Detection Methods for CVE-2026-25120
Indicators of Compromise
- Unusual API activity patterns showing DeleteComment requests with comment IDs not belonging to the specified repository
- Audit logs revealing repository administrators accessing or modifying resources outside their authorized repositories
- Unexpected deletion of issue comments, particularly in repositories where the deleting user has no administrative access
Detection Strategies
- Implement API request logging that captures the full context of DeleteComment operations, including the requesting user, target repository, and comment ID
- Create correlation rules that flag when a user's delete operations span multiple repositories they don't own
- Monitor for sequential or enumeration-style comment ID access patterns that may indicate exploitation attempts
Monitoring Recommendations
- Enable verbose audit logging for all API operations in Gogs
- Set up alerts for anomalous cross-repository administrative actions
- Review Gogs access logs for patterns of comment deletion activity across repository boundaries
How to Mitigate CVE-2026-25120
Immediate Actions Required
- Upgrade Gogs to version 0.14.0 or later which contains the security fix
- Audit existing repository administrator accounts and restrict privileges where possible
- Review audit logs for any suspicious cross-repository comment deletion activity
Patch Information
The vulnerability has been fixed in Gogs version 0.14.0. The patch implements proper repository ownership verification by checking that the comment's parent issue belongs to the repository specified in the API request.
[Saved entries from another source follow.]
Lemma service_owns s p v b0 f rc v' m' x' :
  owns s p v b0 -> f v (h_mem s.1, s.2) = Ok ((rc, v'), (m', x')) -> mem_ok m' ->
  exists s', service f p s = Ok (rc, s') /\ owns s' p v' b0 /\ h_mem s'.1 = m' /\ s'.2 = x'.
Proof.
  intros Ho Hf Hm. unfold service. erewrite bind_Ok by by eapply get_kv_owns.
  erewrite bind_Ok by (cbv beta; rewrite Hf; reflexivity). cbn [fst snd].
  destruct Ho as (Hn & _ & k & Hb & Hk).
  destruct (put_kv_owns (Heap m' (h_blocks s.1), x') p v b0 v') as (s' & H & Ho & Hms & Hx).
  { split; [done|]. split; [done|]. by exists k. }
  exists s'. erewrite bind_Ok by exact H. by split_and!.
Qed.

Lemma clean_owns s p v b0 :
  owns s p v b0 -> exists s', on_heap (ki_clean (Some p)) s = Ok (K_OK, s') /\ owns s' p v b0 /\
    live s' = live s /\ s'.2 = s.2.
Proof.
  intros Ho. pose proof Ho as (k & Hk & Hd & Hwf & Hde)%owns_lookup.
  eexists. split; [apply on_heap_run; by apply ki_clean_run|].
  unfold held, cleaned. rewrite Hd. destruct Ho as (Hn & Hm & k' & Hb & _).
  split; [|unfold live; cbn; split; [lia|done]]. split; [done|]. split; [by apply released_mem_ok|].
  exists k. cbn. by rewrite Hb, insert_insert_eq.
Qed.

Lemma destroy_owns s p v b0 :
  owns s p v b0 -> exists s', on_heap (ki_destroy (Some p)) s = Ok (K_OK, s') /\
    h_blocks s'.1 = b0 /\ live s' = live s - 1 /\ s'.2 = s.2 /\ mem_ok (h_mem s'.1).
Proof.
  intros Ho. pose proof Ho as (k & Hk & Hd & Hwf & Hde)%owns_lookup.
  assert (Ht : ktb_type k <> KITER_T).
  { destruct Hwf as (_ & _ & _ & H). rewrite Hd in H. apply Z.eqb_eq in H. by rewrite H. }
  eexists. split; [apply on_heap_run; by apply (ki_destroy_plain 1)|].
  unfold held, live. rewrite Hd. destruct Ho as (Hn & Hm & k' & Hb & _). cbn.
  rewrite Hb, delete_insert_id by done. by split_and!.
Qed.

Lemma malloc_owns s p v b0 size :
  owns s p v b0 -> exists b s', on_heap (on_mem (KI_MALLOC size)) s = Ok (Some b, s') /\ owns s' p v b0 /\
    live s' = live s + 1 /\ s'.2 = s.2.
Proof.
  intros (Hn & Hm & k & Hb & Hk). destruct (KI_MALLOC_ok (h_mem s.1) size Hm) as (b & m' & H & Hm' & _ & Hl).
  exists b, (Heap m' (h_blocks s.1), s.2). split.
  { apply on_heap_run. unfold on_mem. by rewrite H. }
  split; [|done]. split; [done|]. split; [done|]. by exists k.
Qed.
For detailed information, refer to the GitHub Security Advisory and the security patch commit.
Workarounds
- Restrict repository administrator privileges to only essential trusted users until the patch can be applied
- Implement network-level access controls to limit API endpoint exposure
- Consider placing Gogs behind an API gateway that can provide additional request validation and logging
# Configuration example - Update Gogs to patched version
# Check current Gogs version
./gogs --version
# Backup your data before upgrading
tar -czvf gogs-backup.tar.gz /path/to/gogs-data
# Download and install Gogs 0.14.0 or later
wget https://github.com/gogs/gogs/releases/download/v0.14.0/gogs_0.14.0_linux_amd64.tar.gz
tar -xzvf gogs_0.14.0_linux_amd64.tar.gz
Disclaimer: This content was generated using AI. While we strive for accuracy, please verify critical information with official sources.